Fructose transport and GLUT-5 protein in human sarcolemmal vesicles

S. Kristiansen, F. Darakhshan, E. A. Richter and H. S. Hundal
Copenhagen Muscle Research Centre, August Krogh Institute, University of Copenhagen, Denmark.

Sarcolemmal vesicles were produced from human skeletal muscle biopsy material obtained at rest and immediately after maximal dynamic exercise (100% maximal O2 uptake) for analysis of fructose transport and hexose transporter (GLUT-5) protein concentration. Human sarcolemmal vesicles displayed a time-dependent uptake of D-fructose that displayed saturable Michaelis-Menten type kinetics (maximal transport 477 +/- 37 pmol.min-1.mg protein-1; half-maximal concentration constant 8.3 +/- 1.2 mM). At a hexose concentration of 5 mM, vesicle transport rate was eight times faster for glucose than for fructose.
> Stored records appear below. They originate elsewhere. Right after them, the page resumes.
Lemma choose_multiple_sound now w (s s' : St) ds :
  court_sound s → choose_multiple_weighted now w s = (Ok ds, s') → pool_sound s'.
Proof.
  intros [_ [Hinv Hlen Hlock]] Hrun. unfold choose_multiple_weighted, reads in Hrun. rewrite gets_bind in Hrun.
  apply bind_ok_inv in Hrun as (u & s0 & [_ ->]%ensure_ok_inv & Hrun).
  apply bind_ok_inv in Hrun as (ends & s1 & Hends & Hrun).
  pose proof (framed_section_ends same_people now (Z.to_nat w) (pool_unconsumed_stake (CourtPool (storage s))) s) as [Hp Hl].
  rewrite Hends in Hp, Hl. cbn [snd] in Hp, Hl.
  unfold get_selections in Hrun. apply bind_ok_inv in Hrun as (selected & s2 & Hsel & Hrun).
  apply bind_ok_inv in Hsel as ([[pool1 sel] inv] & s3 & Hloop & Hsel). unfold writes in Hrun. run_inv Hsel. run_inv Hrun.
  apply select_section_ends_pool in Hloop as (Hinv1 & Hlen1 & Hs1 & Hl1); [|by rewrite Hp].
  cbn in *. apply remove_indices_sublist in Hm as Hsub. split; cbn.
  - by eapply pool_inv_sublist.
  - apply sublist_length in Hsub. lia.
  - intros who. by rewrite Hl1, Hl, Hlock, Hs1, Hp.
Qed.

Lemma select_participants_keeps now n : respects_ok keeps_sound (select_participants (C := C) (R := R) now n).
Proof.
  intros s ds s' Hrun Hs. split.
  - pose proof (respects_select_participants_draws now n s (proj1 Hs)) as Hd. by rewrite Hrun in Hd.
  - unfold select_participants in Hrun. apply bind_ok_inv in Hrun as (ds' & s1 & Hc & [_ <-]%ret_ok_inv).
    by eapply choose_multiple_sound.
Qed.

(** *** Releasing locks *)

Lemma release_lock_keeps d : 0 ≤ slashable d → respects keeps_sound (release_lock (C := C) (R := R) (L := L) d).
Proof.
  intros Hsl s [Hd [Hinv Hlen Hlock]]. unfold release_lock, participant, reads. rewrite gets_bind.
  destruct (Participants (storage s) !! court_participant d) as [p|] eqn:Hp; [|done].
  pose proof (pool_locks _ _ Hinv _ _ Hp) as Hl. split; [exact Hd|]. split; cbn.
  - apply (pool_inv_lower _ _ _ p); try done. cbn. unfold saturating_sub. lia.
  - done.
  - intros w. rewrite Hlock. unfold stake_of. destruct (decide (court_participant d = w)) as [<-|];
      [by rewrite lookup_insert_eq, Hp|by rewrite lookup_insert_ne].
Qed.
Lemma draws_slashable_nonneg ds d : draws_sound ds → d ∈ ds → 0 ≤ slashable d.
Proof. intros [_ Hf] Hd. rewrite Forall_forall in Hf. apply (Hf d Hd). Qed.
Lemma unlock_keeps ds : draws_sound ds → respects keeps_sound (unlock_participants_from_last_draw (C := C) (R := R) (L := L) ds).
Proof.
  intros Hds. apply respects_for_each; [typeclasses eauto|]. intros d Hd. apply release_lock_keeps.
  by eapply draws_slashable_nonneg.
Qed.
Lemma reassign_draws_keeps c ds : ∀ m, (∀ d, d ∈ ds → 0 ≤ slashable d) →
  respects keeps_sound (reassign_draws (C := C) (R := R) (L := L) c ds m).
Proof.
  induction ds as [|d ds IH]; intros m Hds; cbn [reassign_draws]; [respects|].
  apply respects_bind; [typeclasses eauto|apply release_lock_keeps, Hds; by left|]. intros _.
  apply respects_bind; [typeclasses eauto|respects|]. intros m'. apply IH. intros d' Hd'. apply Hds. by right.
Qed.
Lemma gd_step_Inv s s' : step s s' → Inv s → Inv s'.
Proof.
  intros Hs Hinv.
  destruct Hs as [now origin id o|origin id|origin id|origin id|now origin id o amount Hamt|origin x
    |now id items n v Hitems Hs|id w v Hd|id u v Hd|c r l Hl].
  - apply call_Inv; [|done]. intros s' u Ha. apply add_outcome_inv in Ha as
      (owner & m & gd & a & e & l & _ & _ & _ & _ & _ & _ & Ho & Ht & ->).
    destruct Hinv as [Hst Hlk]. apply cur_transfer_ok in Ht as (_ & _ & _ & Hl); [|lia].
    split; cbn [storage currency].
    + apply add_event_StorageInv, put_outcome_StorageInv; [|congruence|done].
      split; [cbn; lia|]. intros x fee [= _ <-]. lia.
    + apply (same_LockInv (storage s)); [done|]. destruct Hlk as [H1' H2' H3'].
      split; [intros x; by rewrite Hl|done..].
  - apply call_Inv; [|done]. destruct Hinv as [Hst Hlk]. intros s' u Ha. apply refund_inv in Ha as
      (gd & e & Hgd & Hd & Hcalm).
    2:{ intros i o x fee Hi Hp. by eapply (proj2 (inv_sums _ Hst id o i Hi)). }
    split; [|eapply (calm_LockInv _ s' (storage s)); [exact Hcalm|by rewrite (proj1 Hcalm)|exact Hlk]].
     destruct Hcalm as [-> _].
    apply add_event_StorageInv, (drain_StorageInv _ _ gd); [done|by rewrite Hd|done].
  - apply call_Inv; [|done]. destruct Hinv as [Hst Hlk]. intros s' u Ha. apply purge_inv in Ha as
      (gd & e & Hgd & Hd & ->). split; [|by apply (same_LockInv (storage s))].
    apply add_event_StorageInv.
    set (gd' := purged_info gd (outcomes_of id (storage s))).
    assert (is_active_status (gd_status gd') = false) as Hgd'.
    { subst gd'. unfold purged_info.
      destruct (outcomes_of id (storage s) !! _); cbn; by rewrite Hd. }
    apply (drain_StorageInv _ _ gd'); [by cbn; rewrite lookup_insert_eq|done|].
    apply deactivate_StorageInv; [by eexists|done|].
    apply (shrink_StorageInv _ _ _ gd); [done|by rewrite Hd|apply delete_subseteq|done].
  - apply call_Inv; [|done]. destruct Hinv as [Hst Hlk]. intros s' u Ha.
    apply reward_inv in Ha as (gd & e & _ & _ & _ & _ & Hcalm).
    split; [|eapply (calm_LockInv _ s' (storage s)); [exact Hcalm|by rewrite (proj1 Hcalm)|exact Hlk]].
     destruct Hcalm as [-> _]. by apply add_event_StorageInv.
  - apply call_Inv; [|done]. intros s' u. by apply vote_Inv.
  - apply call_Inv; [|done]. intros s' u. by apply unlock_Inv.
  - destruct Hinv as [Hst Hlk]. apply start_inv in Hs as (Hst' & Hlocks & _); [|done|done].
    split; [done|]. by apply (same_LockInv (storage s)).
  - destruct Hinv as [Hst Hlk]. apply determine_inv in Hd as [_ Hd]. cbn in Hd.
    destruct (GlobalDisputesInfo (storage s) !! id) as [gd|] eqn:Hgd; destruct Hd as [_ Hv];
      (split; [unfold put; cbn; rewrite Hv|by apply (same_LockInv (storage s)); [cbn; rewrite Hv|]]).
    + apply add_event_StorageInv, deactivate_StorageInv; [by eexists|done|done].
    + done.
  - destruct Hinv as [Hst Hlk]. apply destroy_inv in Hd as (gd & Hgd & Hd). cbn in Hgd.
    destruct (gd_status gd); subst v; [|done|done].
    split; [|by apply (same_LockInv (storage s))]. apply deactivate_StorageInv; [by eexists|done|done].
  - destruct Hinv as [Hst [H1' H2' H3']]. split; [done|].
    split; [intros x; cbn; by rewrite Hl|done..].
Qed.

Lemma gd_reachable_Inv s : reachable s → Inv s.
Proof.
  intros (s0 & [Hg Hl] & Hrtc). assert (Inv s0) as Hinv.
  { assert (∀ x, locks_of x (storage s0) = []) as Hlocks.
    { intros x. rewrite Hg. unfold locks_of. cbn. by rewrite lookup_empty. }
    assert (∀ id, outcomes_of id (storage s0) = ∅) as Hout.
    { intros id. rewrite Hg. unfold outcomes_of. cbn. by rewrite lookup_empty. }
    split; split.
    - intros id. rewrite Hout, Hg. cbn. by rewrite lookup_empty.
    - intros id o i. rewrite Hout. by rewrite lookup_empty.
    - intros x. by rewrite Hl, Hlocks.
    - intros x. rewrite Hlocks. constructor.
    - intros x. rewrite Hlocks. constructor. }
  clear Hg Hl. induction Hrtc as [|x y z Hxy _ IH]; [done|]. by apply IH, (gd_step_Inv x).
Qed.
Preincubation of human muscle vesicles with 35 microM cytochalasin B before the uptake assay resulted in > 95% inhibition in D-glucose uptake, whereas transport of D-fructose was unaffected. Sarcolemmal vesicles prepared from exercised human muscle showed a significant increase (49%) in vesicle GLUT-4 content (P < 0.03, n = 10), which accounts for the increase in vesicle glucose transport that we have recently reported [S. Kristiansen, M. Hargreaves, and E.A. Richter. Am. J. Physiol. 270 (Endocrinol. Metab. 33): E197-E201, 1996]. In contrast, exercise did not increase the vesicle GLUT-5 protein content or induce changes in vesicle fructose transport activity. In conclusion, we propose that fructose transport into human skeletal muscle occurs via a mechanism distinct from that utilized by glucose on the basis of differences in sensitivity to cytochalasin B and responsiveness to exercise. Furthermore, our findings signify that uptake of fructose in human skeletal muscle is mediated by the GLUT-5 transporter.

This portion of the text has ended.